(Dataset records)
(** * net_models: routed-port models and the Excel loader

    A shallow embedding of
    - [net_models/models/interfaces/L3InterfaceModels.py] (the pydantic models
      of a routed port: IPv4 container, OSPF key and config, routed port), and
    - [net_models/loaders/ExcelLoader.py] (the row-by-row loaders for physical
      links, L3 links and BGP neighbors),
    followed by the properties of the specification that concern them.

    Python objects that are shared and mutated in place are modelled by an
    explicit store: interfaces and hosts are reached through their identity
    (their name), OSPF config objects through a location of an object heap.
    Exceptions are values of [exn]; a loader operation is a state transformer
    whose state survives the exception, as the mutations of a Python method
    survive the exception that interrupts it. *)

From Stdlib Require Import NArith ZArith List String Bool Lia Permutation.
From stdpp Require Import gmap strings list fin_maps pretty.

Open Scope string_scope.

(** ** Python runtime: exceptions and results *)

Module Py.
Lemma table_lines_keep_href (node : PageElement) :
  table_lines (keep_href node) = table_lines node.
Proof.
  unfold table_lines. rewrite find_all_keep_href by done.
  rewrite List.map_map.
  assert (forall row,
            List.map (fun th => strip (inline_to_markdown th))
              (find_all (Strainer ["th"; "td"] []) true (keep_href row))
            = List.map (fun th => strip (inline_to_markdown th))
                (find_all (Strainer ["th"; "td"] []) true row)) as Hrow.
  { intros row. rewrite find_all_keep_href by done. rewrite List.map_map.
    apply List.map_ext. intros th. by rewrite inline_keep_href. }
  by rewrite (List.map_ext _ _ Hrow).
Qed.

Lemma content_part_keep_href (rec : PageElement -> string)
    (ch : PageElement) :
  rec (keep_href ch) = rec ch ->
  content_part rec (keep_href ch) = content_part rec ch.
Proof.
  intros H. pose proof (inline_keep_href ch) as Hi.
  destruct ch as [s|n attrs cs]; [done|].
  destruct (keep_href_children n attrs cs) as (attrs' & E & _).
  rewrite E in *. unfold content_part. by rewrite H, Hi.
Qed.

Lemma item_lines_keep_href (rec : PageElement -> string) (indent : string)
    (is_ordered : bool) (cs : list PageElement) :
  (forall li ch, In li cs -> In ch (children li) ->
                 rec (keep_href ch) = rec ch) ->
  forall idx,
    item_lines rec indent is_ordered idx (List.map keep_href cs)
    = item_lines rec indent is_ordered idx cs.
Proof.
  induction cs as [|c cs IH]; intros Hrec idx; [done|].
  assert (forall idx,
            item_lines rec indent is_ordered idx (List.map keep_href cs)
            = item_lines rec indent is_ordered idx cs) as IH'.
  { apply IH. intros li ch Hli. apply Hrec. by right. }
  destruct c as [s|n attrs lc]; [apply IH'|].
  change (List.map keep_href (Tag n attrs lc :: cs))
    with (keep_href (Tag n attrs lc) :: List.map keep_href cs).
  destruct (keep_href_children n attrs lc) as (attrs' & -> & _).
  rewrite !item_lines_tag, !IH'.
  destruct (mem n ["li"]); [|reflexivity]. f_equal.
  unfold item_line.
  assert (forall ch, In ch lc -> rec (keep_href ch) = rec ch) as Hlc.
  { intros ch. apply (Hrec (Tag n attrs lc)). by left. }
  assert (flat_map (content_part rec) (List.map keep_href lc)
          = flat_map (content_part rec) lc) as ->; [|reflexivity].
  clear -Hlc. induction lc as [|ch lc IHlc]; [done|]. simpl.
  rewrite content_part_keep_href by (apply Hlc; by left).
  rewrite IHlc; [done|]. intros x Hx. apply Hlc. by right.
Qed.

Lemma depth_child (e c : PageElement) :
  In c (children e) -> depth c < depth e.
Proof.
  destruct e as [s|n attrs cs]; [done|]. simpl. intros H.
  assert (depth c <= list_max (List.map depth cs)); [|lia].
  assert (Forall (fun k => k <= list_max (List.map depth cs))
            (List.map depth cs)) as HF by by apply list_max_le.
  apply (proj1 (List.Forall_forall _ _) HF). by apply in_map.
Qed.

Lemma block_keep_href_depth (n : nat) :
  forall e, depth e <= n ->
  forall lvl, block_to_markdown (keep_href e) lvl = block_to_markdown e lvl.
Proof.
  induction n as [|n IH]; intros e He lvl.
  { destruct e as [s|m attrs cs]; [done|]. simpl in He. lia. }
  destruct e as [s|m attrs cs]; [done|].
  assert (forall c, In c cs -> depth c <= n) as Hcs.
  { intros c Hc. apply (depth_child (Tag m attrs cs)) in Hc. lia. }
  pose proof (inline_keep_href (Tag m attrs cs)) as Hi.
  pose proof (table_lines_keep_href (Tag m attrs cs)) as Ht.
  destruct (keep_href_children m attrs cs) as (attrs' & E & _).
  rewrite E in *. rewrite !block_unfold, Hi, Ht.
  rewrite (get_text_keep_href nl false m attrs attrs' cs).
  rewrite item_lines_keep_href.
  2:{ intros li ch Hli Hch. apply IH.
      apply Hcs in Hli. apply depth_child in Hch. lia. }
  assert (flat_map (container_part lvl) (List.map keep_href cs)
          = flat_map (container_part lvl) cs) as ->; [|reflexivity].
  clear -IH Hcs. induction cs as [|c cs IHcs]; [done|]. simpl.
  rewrite IHcs by (intros x Hx; apply Hcs; by right). f_equal.
  assert (depth c <= n) as Hc by (apply Hcs; by left).
  destruct c as [s|k a ds]; [done|].
  unfold container_part at 2. rewrite <- (IH _ Hc lvl).
  destruct (keep_href_children k a ds) as (a' & -> & _). reflexivity.
Qed.

(** X13: rendering reads no attribute but the "href" of an "a" tag:
    removing every other attribute everywhere in a subtree (class, id,
    style, the href of other tags) changes neither its inline rendering
    nor its block rendering at any level. *)
Theorem X13_attributes_ignored (e : PageElement) :
  inline_to_markdown (keep_href e) = inline_to_markdown e
  /\ forall lvl,
       block_to_markdown (keep_href e) lvl = block_to_markdown e lvl.
Proof.
  split; [apply inline_keep_href|].
  intros lvl. by apply (block_keep_href_depth (depth e)).
Qed.

End Attributes.

(** ** Further properties: the final pass *)

Section FinalPass.

Lemma blank_isspace (c : ascii) : Textwrap.blank c = true -> isspace c = true.
Proof.
  unfold Textwrap.blank.
  intros [H|H]%orb_true_iff; apply Ascii.eqb_eq in H; by subst.
Qed.

Lemma not_space_not_blank (c : ascii) :
  isspace c = false -> Textwrap.blank c = false.
Proof.
  intros H. destruct (Textwrap.blank c) eqn:E; [|done].
  apply blank_isspace in E. congruence.
Qed.

Lemma split_first (c : ascii) (s : string) :
  Ascii.eqb c "010"%char = false ->
  exists l ls, split "010"%char (String c s) = String c l :: ls.
Proof.
  intros H. simpl. rewrite H.
  destruct (split "010"%char s) as [|l ls]; eauto.
Qed.

Lemma foldl_margin_empty (indents : list string) :
  foldl Textwrap.margin_step (Some "") indents = Some "".
Proof. induction indents as [|i l IH]; [done|]. by destruct i. Qed.

(** A text whose first character is not white space has an empty margin:
    [dedent] only empties its blank lines. *)
Lemma dedent_no_margin (txt : string) (c : ascii) :
  first_char txt = Some c -> isspace c = false ->
  Textwrap.dedent txt
  = join nl (Textwrap.clear_blank_line <$> split "010"%char txt).
Proof.
  intros Hc Hs. destruct txt as [|x s]; [done|]. injection Hc as ->.
  destruct (split_first c s (not_space_not_newline c Hs)) as (l & ls & E).
  unfold Textwrap.dedent. rewrite E.
  pose proof (not_space_not_blank c Hs) as Hb.
  assert (Textwrap.clear_blank_line (String c l) = String c l) as E1.
  { unfold Textwrap.clear_blank_line. simpl. by rewrite Hb. }
  assert (Textwrap.leading_blanks (String c l) = Some "") as E2.
  { simpl. by rewrite Hb. }
  rewrite fmap_cons, E1. cbv zeta.
  change (omap Textwrap.leading_blanks
            (String c l :: (Textwrap.clear_blank_line <$> ls)))
    with (match Textwrap.leading_blanks (String c l) with
          | Some y => y :: omap Textwrap.leading_blanks
                             (Textwrap.clear_blank_line <$> ls)
          | None => omap Textwrap.leading_blanks
                      (Textwrap.clear_blank_line <$> ls)
          end).
  rewrite E2.
  change (foldl Textwrap.margin_step None ("" :: ?r))
    with (foldl Textwrap.margin_step (Some "") r).
  by rewrite foldl_margin_empty.
Qed.

Lemma first_char_app (a b : string) (c : ascii) :
  first_char a = Some c -> first_char (a +:+ b) = Some c.
Proof. by destruct a. Qed.

Lemma first_char_join (sep x : string) (rest : list string) (c : ascii) :
  first_char x = Some c -> first_char (join sep (x :: rest)) = Some c.
Proof.
  intros H. destruct rest as [|y rest]; [done|].
  rewrite join_cons2. by apply first_char_app.
Qed.

Lemma heading_cases (name : string) :
  mem name headings = true ->
  name = "h1" \/ name = "h2" \/ name = "h3"
  \/ name = "h4" \/ name = "h5" \/ name = "h6".
Proof.
  unfold mem, headings. simpl. rewrite orb_false_r. intros H.
  repeat (apply orb_true_iff in H as [H|H];
          [apply String.eqb_eq in H; tauto|]).
  apply String.eqb_eq in H. tauto.
Qed.

(** X14: at level 0 the rendering of a heading, a paragraph, a list or a
    "pre" element, when it is not empty, begins with a character that is
    not white space. *)
Theorem X14_block_starts_flush (name : string) (attrs : gmap string string)
    (contents : list PageElement) (c : ascii) :
  mem name headings || String.eqb name "p" || mem name list_tags
  || String.eqb name "pre" = true ->
  first_char (block_to_markdown (Tag name attrs contents) 0) = Some c ->
  isspace c = false.
Proof.
  intros H.
  apply orb_true_iff in H as [H|H];
    [apply orb_true_iff in H as [H|H];
     [apply orb_true_iff in H as [H|H]|]|].
  - apply heading_cases in H.
    destruct H as [->|[->|[->|[->|[->| ->]]]]]; by intros [= <-].
  - apply String.eqb_eq in H as ->. rewrite block_paragraph.
    destruct (nonempty _) eqn:E; [|done]. rewrite join_filter_single.
    destruct (strip _) as [|x t] eqn:Et; [done|]. intros [= <-].
    apply (strip_first (join "" (List.map inline_to_markdown contents))).
    by rewrite Et.
  - rewrite block_list_lines by done.
    destruct (List.filter (named "li") contents) as [|li lis]; [done|].
    rewrite imap_cons.
    destruct (String.eqb name "ol").
    + rewrite (first_char_join _ _ _ "1"%char) by reflexivity.
      by intros [= <-].
    + rewrite (first_char_join _ _ _ "-"%char) by reflexivity.
      by intros [= <-].
  - apply String.eqb_eq in H as ->. rewrite block_pre.
    destruct (nonempty _); [|done]. rewrite join_filter_single.
    by intros [= <-].
Qed.

Lemma X14_block_starts_flush_witness :
  isspace "1"%char = false.
Proof.
  apply (X14_block_starts_flush "ol" ∅ [el "li" [text " A"]] "1"%char);
    reflexivity.
Defined.

(** X15: when the first block collected from the container begins with a
    character that is not white space, the final pass removes no
    indentation from any line: the conversion returns the blocks joined by
    newlines, with the lines made of blanks and tabs only emptied, stripped
    at both ends and followed by one newline.  The indentation of nested
    list lines is kept. *)
Theorem X15_no_margin_removed (soup content : PageElement)
    (b : string) (bs : list string) (c : ascii) :
  extract_main_content soup = Return content ->
  top_blocks content = b :: bs ->
  first_char b = Some c ->
  isspace c = false ->
  html_to_markdown soup
  = Return (strip (join nl (Textwrap.clear_blank_line
                              <$> split "010"%char (join nl (b :: bs))))
            +:+ nl).
Proof.
  intros He Hb Hc Hs. rewrite (html_to_markdown_Return _ _ He).
  unfold assemble. rewrite Hb.
  by rewrite (dedent_no_margin _ c (first_char_join nl b bs c Hc) Hs).
Qed.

#### Work request
Output, from the data above, the lines from the line with "induction n as [|n IH]; intros e He lvl." to the line with "rewrite item_lines_keep_href." exactly as they stand, both ends included and nothing else.

#### Task answer
  induction n as [|n IH]; intros e He lvl.
  { destruct e as [s|m attrs cs]; [done|]. simpl in He. lia. }
  destruct e as [s|m attrs cs]; [done|].
  assert (forall c, In c cs -> depth c <= n) as Hcs.
  { intros c Hc. apply (depth_child (Tag m attrs cs)) in Hc. lia. }
  pose proof (inline_keep_href (Tag m attrs cs)) as Hi.
  pose proof (table_lines_keep_href (Tag m attrs cs)) as Ht.
  destruct (keep_href_children m attrs cs) as (attrs' & E & _).
  rewrite E in *. rewrite !block_unfold, Hi, Ht.
  rewrite (get_text_keep_href nl false m attrs attrs' cs).
  rewrite item_lines_keep_href.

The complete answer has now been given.